◆ Exercise aim ◆
Count how many lines in the entries below hold the string "elements", and respond with that number only.

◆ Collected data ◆
★ ★ ★ ★

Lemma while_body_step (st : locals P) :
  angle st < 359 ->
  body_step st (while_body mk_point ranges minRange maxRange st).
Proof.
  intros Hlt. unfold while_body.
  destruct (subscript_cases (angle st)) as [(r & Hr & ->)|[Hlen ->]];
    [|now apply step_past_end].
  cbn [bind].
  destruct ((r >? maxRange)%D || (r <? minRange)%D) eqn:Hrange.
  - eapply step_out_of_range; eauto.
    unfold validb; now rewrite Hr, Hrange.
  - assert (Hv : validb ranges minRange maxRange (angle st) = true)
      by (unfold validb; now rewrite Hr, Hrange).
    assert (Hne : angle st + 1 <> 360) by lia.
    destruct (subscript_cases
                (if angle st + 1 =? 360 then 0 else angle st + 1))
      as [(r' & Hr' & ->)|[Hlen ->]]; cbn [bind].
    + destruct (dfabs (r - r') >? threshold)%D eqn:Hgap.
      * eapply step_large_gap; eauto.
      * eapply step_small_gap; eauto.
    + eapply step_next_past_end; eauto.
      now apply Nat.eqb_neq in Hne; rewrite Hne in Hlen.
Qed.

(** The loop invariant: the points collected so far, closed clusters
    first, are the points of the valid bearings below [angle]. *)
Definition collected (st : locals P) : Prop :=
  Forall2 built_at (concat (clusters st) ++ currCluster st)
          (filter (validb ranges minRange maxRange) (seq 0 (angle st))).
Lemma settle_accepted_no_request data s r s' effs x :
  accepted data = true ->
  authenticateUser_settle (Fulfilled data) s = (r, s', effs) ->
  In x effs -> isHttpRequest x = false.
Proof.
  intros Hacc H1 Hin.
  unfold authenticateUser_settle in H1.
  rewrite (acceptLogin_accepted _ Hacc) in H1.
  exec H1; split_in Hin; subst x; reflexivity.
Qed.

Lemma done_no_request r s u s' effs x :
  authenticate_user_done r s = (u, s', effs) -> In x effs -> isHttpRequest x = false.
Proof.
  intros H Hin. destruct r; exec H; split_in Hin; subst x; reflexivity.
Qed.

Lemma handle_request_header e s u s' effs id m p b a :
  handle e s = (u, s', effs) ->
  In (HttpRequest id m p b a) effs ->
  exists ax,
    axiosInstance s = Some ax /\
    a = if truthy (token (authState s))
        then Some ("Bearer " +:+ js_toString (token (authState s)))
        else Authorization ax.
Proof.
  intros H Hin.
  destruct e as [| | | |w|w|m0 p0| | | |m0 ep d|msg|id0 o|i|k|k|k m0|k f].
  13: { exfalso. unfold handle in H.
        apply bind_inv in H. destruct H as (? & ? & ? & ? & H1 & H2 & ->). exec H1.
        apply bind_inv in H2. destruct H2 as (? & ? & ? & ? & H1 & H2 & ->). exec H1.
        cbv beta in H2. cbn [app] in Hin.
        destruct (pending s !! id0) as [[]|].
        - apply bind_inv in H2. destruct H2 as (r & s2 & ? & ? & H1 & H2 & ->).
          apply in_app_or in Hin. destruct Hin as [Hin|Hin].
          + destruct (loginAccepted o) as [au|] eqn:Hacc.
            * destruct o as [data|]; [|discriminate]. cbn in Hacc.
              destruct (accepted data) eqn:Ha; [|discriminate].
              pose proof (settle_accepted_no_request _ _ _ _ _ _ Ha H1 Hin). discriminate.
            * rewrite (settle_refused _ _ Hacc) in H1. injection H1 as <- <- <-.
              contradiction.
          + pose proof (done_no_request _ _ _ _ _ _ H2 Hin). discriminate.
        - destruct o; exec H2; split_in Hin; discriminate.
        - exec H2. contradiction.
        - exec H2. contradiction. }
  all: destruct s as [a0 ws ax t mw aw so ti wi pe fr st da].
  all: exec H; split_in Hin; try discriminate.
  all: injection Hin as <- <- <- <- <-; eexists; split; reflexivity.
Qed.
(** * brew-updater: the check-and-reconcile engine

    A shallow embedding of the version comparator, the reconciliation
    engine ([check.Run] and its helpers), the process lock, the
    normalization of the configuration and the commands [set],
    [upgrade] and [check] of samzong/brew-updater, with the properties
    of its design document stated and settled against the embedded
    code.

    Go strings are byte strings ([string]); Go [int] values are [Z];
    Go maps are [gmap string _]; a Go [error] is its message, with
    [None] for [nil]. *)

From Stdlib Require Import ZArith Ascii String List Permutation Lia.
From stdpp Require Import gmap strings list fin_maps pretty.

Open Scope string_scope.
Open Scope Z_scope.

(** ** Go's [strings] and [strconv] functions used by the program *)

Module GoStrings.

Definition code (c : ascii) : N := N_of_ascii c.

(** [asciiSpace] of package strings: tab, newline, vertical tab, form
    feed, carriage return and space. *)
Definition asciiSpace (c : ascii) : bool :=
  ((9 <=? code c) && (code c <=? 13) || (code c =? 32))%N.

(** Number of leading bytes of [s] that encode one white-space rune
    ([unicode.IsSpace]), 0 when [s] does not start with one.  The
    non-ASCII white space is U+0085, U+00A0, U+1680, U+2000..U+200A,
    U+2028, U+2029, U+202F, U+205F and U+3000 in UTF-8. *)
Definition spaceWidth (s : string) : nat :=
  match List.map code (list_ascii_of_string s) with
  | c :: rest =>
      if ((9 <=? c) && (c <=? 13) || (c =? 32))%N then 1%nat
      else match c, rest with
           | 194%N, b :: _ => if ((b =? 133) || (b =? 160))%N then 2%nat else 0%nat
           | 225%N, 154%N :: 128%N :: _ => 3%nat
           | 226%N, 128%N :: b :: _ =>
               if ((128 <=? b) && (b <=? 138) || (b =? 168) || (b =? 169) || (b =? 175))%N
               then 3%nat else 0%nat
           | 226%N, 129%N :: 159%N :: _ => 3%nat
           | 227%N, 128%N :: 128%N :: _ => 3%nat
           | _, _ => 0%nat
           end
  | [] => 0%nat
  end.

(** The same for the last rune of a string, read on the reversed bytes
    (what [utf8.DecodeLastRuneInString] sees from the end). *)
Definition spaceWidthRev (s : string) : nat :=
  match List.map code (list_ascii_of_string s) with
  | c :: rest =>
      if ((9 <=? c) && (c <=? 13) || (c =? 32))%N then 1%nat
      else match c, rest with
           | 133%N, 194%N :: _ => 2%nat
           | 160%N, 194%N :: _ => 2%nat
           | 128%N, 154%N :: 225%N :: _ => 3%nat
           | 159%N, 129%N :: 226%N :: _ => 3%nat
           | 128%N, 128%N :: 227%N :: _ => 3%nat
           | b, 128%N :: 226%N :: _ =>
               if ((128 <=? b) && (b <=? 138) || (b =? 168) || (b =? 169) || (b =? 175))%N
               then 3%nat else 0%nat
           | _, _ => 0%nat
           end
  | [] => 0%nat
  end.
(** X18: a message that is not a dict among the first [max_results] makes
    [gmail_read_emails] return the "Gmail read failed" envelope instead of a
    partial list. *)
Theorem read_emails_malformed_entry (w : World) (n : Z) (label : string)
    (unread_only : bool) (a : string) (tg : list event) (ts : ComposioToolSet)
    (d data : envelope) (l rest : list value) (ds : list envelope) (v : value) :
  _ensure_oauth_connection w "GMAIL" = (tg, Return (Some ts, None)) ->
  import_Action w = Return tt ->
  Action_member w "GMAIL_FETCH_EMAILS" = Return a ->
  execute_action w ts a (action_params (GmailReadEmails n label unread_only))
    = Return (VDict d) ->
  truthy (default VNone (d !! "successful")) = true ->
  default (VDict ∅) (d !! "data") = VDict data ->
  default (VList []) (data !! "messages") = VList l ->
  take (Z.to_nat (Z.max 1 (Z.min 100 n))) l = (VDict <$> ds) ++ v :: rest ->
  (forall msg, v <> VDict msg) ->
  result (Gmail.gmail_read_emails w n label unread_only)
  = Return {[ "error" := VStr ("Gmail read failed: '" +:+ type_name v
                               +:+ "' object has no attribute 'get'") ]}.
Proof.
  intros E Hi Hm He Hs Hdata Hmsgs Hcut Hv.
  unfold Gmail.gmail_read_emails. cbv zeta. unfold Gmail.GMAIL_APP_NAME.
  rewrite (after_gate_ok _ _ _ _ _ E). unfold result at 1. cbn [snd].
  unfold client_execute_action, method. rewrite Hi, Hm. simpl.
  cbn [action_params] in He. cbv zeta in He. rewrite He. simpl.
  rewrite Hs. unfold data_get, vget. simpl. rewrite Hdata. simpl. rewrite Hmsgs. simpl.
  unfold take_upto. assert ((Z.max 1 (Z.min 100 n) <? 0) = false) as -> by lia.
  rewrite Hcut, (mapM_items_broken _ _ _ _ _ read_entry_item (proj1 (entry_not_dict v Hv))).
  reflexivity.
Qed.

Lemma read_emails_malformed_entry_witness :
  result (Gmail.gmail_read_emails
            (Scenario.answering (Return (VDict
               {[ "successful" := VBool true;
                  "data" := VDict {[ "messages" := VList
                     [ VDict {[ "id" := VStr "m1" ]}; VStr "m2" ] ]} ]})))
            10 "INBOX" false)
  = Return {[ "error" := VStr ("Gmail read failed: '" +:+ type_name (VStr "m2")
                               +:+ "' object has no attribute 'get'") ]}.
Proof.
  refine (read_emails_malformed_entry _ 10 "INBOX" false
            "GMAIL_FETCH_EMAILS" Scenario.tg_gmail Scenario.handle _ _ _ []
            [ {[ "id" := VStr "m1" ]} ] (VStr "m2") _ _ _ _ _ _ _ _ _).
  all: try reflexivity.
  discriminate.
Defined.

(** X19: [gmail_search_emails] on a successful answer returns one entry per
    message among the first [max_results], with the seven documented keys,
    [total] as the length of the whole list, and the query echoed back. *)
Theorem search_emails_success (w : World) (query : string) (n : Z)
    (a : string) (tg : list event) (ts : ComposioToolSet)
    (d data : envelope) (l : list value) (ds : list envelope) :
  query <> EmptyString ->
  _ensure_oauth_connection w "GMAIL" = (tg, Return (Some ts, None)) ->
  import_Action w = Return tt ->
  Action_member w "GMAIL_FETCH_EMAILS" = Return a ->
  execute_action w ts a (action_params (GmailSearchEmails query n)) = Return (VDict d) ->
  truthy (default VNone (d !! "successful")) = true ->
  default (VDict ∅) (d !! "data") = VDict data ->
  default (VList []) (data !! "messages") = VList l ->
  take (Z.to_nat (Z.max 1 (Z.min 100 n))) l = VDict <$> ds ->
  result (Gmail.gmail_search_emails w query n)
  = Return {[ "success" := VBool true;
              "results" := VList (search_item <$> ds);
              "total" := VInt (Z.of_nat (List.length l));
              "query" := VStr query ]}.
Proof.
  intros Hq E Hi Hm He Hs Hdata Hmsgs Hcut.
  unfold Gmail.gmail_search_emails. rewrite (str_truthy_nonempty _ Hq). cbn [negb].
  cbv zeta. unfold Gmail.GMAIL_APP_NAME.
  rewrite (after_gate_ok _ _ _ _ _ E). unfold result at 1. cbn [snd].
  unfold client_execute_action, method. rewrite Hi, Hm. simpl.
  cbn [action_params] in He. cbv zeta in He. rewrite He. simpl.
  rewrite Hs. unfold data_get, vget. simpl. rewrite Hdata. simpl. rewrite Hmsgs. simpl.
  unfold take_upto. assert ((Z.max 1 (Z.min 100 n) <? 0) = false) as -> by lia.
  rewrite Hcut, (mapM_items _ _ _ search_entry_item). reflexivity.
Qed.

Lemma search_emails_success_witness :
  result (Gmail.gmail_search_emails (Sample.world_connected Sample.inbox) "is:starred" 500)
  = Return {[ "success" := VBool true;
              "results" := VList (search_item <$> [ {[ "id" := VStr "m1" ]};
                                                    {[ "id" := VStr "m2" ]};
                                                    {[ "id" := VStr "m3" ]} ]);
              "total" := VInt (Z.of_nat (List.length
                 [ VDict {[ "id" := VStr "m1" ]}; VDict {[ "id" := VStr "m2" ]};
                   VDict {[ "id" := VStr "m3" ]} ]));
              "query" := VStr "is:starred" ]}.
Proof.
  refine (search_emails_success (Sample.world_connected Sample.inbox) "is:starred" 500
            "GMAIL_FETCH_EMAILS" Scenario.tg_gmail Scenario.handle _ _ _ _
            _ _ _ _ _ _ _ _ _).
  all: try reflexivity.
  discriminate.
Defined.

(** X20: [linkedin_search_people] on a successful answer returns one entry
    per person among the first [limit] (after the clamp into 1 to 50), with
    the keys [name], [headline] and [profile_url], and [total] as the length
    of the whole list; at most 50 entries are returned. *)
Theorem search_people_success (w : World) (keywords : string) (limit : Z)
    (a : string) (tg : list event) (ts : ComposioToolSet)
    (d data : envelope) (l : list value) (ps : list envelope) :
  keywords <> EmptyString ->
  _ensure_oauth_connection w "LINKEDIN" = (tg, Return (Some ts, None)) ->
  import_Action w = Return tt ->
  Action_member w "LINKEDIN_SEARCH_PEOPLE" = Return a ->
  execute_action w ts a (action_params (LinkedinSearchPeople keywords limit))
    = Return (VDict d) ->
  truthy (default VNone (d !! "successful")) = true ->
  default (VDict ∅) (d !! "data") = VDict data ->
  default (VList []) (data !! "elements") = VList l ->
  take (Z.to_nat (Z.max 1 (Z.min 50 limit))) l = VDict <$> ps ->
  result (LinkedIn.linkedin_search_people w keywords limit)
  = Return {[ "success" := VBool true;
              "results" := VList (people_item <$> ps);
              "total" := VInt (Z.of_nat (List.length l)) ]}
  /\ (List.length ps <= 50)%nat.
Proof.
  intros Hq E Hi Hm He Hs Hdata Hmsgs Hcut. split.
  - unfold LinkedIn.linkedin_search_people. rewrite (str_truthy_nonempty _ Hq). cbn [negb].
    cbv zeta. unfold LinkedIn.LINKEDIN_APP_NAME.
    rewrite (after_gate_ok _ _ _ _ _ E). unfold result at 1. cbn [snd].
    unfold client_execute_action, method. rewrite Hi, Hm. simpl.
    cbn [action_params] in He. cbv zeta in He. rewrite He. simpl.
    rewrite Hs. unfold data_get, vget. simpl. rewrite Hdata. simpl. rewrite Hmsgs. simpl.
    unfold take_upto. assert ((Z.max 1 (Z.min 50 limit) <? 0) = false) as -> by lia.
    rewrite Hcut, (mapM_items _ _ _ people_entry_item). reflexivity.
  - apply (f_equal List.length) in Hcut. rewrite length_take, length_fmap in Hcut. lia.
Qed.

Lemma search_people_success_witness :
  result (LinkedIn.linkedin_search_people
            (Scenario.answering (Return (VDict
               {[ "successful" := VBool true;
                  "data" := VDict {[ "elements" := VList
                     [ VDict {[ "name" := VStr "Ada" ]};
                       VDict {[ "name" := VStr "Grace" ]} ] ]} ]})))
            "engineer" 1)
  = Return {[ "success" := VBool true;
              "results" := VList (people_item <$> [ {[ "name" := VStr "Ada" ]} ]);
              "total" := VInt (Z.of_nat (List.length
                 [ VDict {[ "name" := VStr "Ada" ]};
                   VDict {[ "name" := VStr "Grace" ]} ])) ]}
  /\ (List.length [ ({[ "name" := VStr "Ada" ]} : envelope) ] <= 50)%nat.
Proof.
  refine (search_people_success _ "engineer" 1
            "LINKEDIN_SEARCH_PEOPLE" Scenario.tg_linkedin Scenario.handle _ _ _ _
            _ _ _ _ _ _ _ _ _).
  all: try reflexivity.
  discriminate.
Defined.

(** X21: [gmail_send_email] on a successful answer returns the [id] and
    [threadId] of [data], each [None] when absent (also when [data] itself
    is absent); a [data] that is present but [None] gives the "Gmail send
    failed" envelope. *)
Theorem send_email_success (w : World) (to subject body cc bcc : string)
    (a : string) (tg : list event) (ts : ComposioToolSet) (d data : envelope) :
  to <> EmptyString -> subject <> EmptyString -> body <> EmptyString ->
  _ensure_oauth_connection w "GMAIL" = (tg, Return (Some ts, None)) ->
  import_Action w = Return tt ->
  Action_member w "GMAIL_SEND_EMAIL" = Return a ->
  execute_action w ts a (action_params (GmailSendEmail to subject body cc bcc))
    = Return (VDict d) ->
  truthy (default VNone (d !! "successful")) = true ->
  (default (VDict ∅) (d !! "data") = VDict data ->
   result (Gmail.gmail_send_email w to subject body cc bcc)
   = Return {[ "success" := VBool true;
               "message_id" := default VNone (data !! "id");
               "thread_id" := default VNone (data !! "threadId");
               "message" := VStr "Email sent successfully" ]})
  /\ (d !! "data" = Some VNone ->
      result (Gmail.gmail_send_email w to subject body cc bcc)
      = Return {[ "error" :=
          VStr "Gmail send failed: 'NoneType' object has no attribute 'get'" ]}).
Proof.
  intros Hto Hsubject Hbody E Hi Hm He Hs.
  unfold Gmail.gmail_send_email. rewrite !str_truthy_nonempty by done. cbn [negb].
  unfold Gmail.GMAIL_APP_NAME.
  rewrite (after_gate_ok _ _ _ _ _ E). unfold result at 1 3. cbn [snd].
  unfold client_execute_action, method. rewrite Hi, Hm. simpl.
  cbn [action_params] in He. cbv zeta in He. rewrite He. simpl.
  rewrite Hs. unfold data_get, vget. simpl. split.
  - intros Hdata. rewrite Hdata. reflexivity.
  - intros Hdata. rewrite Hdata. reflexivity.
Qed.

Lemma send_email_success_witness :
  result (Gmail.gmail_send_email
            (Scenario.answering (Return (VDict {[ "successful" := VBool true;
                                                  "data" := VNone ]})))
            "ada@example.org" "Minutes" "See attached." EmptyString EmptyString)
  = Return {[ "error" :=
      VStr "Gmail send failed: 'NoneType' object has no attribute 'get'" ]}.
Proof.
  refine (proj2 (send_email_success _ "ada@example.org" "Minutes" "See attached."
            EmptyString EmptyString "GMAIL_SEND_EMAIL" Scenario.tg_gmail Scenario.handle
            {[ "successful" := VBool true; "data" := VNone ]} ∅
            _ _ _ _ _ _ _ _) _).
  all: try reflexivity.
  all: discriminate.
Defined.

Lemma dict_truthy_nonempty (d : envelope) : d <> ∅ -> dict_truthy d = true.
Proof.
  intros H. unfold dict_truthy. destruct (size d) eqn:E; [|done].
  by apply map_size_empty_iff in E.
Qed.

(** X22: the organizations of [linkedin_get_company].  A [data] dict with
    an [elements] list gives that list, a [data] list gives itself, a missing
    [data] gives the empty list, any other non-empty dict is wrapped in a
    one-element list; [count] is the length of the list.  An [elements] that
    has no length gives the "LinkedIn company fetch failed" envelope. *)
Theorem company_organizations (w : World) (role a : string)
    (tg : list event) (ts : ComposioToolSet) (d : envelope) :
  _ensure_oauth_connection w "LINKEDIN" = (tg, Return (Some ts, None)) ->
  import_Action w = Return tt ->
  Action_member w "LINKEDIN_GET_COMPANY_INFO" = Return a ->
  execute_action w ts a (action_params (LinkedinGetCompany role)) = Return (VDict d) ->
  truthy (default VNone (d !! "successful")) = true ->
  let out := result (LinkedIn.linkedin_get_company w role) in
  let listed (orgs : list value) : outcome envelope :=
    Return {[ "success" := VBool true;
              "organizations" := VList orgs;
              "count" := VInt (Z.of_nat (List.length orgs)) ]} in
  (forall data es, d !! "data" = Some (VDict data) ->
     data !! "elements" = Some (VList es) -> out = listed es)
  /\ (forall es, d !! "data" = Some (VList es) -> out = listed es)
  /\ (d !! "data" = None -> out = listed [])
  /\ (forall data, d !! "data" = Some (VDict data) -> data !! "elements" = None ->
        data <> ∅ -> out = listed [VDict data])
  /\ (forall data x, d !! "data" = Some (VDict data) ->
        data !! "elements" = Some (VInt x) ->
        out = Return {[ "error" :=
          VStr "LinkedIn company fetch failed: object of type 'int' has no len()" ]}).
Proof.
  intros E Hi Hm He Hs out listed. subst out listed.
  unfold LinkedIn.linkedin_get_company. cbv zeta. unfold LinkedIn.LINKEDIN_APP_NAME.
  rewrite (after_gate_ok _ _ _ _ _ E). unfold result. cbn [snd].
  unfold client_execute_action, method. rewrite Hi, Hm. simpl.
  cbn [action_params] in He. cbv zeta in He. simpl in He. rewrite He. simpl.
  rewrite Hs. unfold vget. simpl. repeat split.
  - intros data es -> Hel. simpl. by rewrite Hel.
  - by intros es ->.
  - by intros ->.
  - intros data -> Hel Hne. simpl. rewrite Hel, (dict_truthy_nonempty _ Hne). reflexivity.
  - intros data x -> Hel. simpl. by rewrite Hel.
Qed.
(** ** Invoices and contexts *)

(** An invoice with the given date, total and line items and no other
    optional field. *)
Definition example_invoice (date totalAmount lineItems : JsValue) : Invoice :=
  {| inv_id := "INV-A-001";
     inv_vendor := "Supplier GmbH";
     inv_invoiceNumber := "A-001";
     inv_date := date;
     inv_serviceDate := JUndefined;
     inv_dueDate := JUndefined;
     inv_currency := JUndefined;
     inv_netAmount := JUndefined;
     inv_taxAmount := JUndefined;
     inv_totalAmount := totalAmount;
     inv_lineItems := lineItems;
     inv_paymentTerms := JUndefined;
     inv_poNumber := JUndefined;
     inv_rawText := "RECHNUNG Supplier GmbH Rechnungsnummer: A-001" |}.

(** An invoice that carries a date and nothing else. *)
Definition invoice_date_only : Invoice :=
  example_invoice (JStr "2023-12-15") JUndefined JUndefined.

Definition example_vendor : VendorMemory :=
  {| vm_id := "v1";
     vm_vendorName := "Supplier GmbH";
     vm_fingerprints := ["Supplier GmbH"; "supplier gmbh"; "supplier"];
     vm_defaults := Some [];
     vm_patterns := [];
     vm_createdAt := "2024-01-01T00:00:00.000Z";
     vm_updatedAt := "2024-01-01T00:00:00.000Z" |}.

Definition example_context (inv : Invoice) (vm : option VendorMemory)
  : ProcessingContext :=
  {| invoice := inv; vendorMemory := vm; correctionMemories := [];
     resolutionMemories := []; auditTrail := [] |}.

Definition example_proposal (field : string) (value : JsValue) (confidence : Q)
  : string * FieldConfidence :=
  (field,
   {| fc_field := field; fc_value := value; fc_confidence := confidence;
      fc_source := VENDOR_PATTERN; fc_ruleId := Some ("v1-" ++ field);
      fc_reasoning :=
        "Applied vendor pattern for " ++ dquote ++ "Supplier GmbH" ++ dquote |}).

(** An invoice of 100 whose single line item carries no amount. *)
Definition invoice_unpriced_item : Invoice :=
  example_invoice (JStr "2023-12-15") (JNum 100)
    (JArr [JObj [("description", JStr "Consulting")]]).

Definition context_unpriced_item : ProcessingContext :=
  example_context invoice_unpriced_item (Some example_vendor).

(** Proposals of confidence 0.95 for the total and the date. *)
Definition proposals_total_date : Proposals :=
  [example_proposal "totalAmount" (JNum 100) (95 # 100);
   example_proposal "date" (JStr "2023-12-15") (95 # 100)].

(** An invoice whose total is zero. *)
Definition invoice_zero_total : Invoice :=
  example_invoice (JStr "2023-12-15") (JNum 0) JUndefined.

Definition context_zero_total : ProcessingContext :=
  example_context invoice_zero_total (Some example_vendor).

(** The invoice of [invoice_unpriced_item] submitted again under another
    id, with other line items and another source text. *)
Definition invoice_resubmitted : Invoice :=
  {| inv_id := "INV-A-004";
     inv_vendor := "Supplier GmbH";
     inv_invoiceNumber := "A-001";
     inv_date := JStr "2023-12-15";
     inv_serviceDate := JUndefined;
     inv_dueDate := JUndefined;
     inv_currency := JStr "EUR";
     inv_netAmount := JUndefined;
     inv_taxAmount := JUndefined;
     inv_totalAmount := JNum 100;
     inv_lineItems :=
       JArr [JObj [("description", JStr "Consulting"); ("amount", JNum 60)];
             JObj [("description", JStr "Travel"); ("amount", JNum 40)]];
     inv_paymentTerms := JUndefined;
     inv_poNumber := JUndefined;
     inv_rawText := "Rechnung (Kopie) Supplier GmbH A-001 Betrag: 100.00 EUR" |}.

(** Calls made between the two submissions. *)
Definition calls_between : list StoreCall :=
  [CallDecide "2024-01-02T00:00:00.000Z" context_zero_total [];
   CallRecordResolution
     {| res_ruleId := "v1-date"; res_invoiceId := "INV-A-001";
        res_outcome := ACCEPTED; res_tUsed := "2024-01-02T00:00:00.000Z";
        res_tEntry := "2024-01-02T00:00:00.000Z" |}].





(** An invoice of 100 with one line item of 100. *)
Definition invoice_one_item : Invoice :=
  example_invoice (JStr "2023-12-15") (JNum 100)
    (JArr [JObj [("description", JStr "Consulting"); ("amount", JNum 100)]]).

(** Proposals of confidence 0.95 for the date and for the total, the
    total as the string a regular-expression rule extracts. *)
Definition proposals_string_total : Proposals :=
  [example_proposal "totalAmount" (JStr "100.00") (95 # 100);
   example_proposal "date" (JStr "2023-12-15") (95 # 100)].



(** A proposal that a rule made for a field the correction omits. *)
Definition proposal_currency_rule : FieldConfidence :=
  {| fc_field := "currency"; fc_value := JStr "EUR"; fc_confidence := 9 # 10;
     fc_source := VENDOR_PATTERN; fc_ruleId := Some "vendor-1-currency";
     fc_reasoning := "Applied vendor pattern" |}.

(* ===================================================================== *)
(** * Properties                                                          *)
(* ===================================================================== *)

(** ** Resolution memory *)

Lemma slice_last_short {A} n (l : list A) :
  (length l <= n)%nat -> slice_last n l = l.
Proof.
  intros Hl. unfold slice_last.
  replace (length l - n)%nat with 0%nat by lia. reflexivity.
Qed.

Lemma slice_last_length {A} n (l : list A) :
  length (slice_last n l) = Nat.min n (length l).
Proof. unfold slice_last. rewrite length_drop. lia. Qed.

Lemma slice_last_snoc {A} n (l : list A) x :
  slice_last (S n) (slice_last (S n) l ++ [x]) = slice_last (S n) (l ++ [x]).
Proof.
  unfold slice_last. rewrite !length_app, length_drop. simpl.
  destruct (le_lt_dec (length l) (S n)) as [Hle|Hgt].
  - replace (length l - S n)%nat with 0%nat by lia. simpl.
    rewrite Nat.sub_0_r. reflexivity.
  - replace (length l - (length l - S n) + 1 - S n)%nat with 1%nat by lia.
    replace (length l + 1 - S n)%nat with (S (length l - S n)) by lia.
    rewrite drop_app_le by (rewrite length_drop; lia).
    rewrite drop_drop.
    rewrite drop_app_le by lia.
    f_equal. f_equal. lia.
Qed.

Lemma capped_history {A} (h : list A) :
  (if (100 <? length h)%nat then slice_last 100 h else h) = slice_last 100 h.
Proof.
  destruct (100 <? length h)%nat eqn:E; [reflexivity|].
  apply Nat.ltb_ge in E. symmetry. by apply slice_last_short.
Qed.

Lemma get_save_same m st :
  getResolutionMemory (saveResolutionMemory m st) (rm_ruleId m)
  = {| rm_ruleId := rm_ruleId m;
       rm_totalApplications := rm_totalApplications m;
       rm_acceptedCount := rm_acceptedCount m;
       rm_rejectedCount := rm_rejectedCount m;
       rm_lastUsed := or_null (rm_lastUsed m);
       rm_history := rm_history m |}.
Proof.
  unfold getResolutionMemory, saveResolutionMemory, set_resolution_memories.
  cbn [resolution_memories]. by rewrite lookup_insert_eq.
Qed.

★ ★ ★ ★

◆ Response ◆
7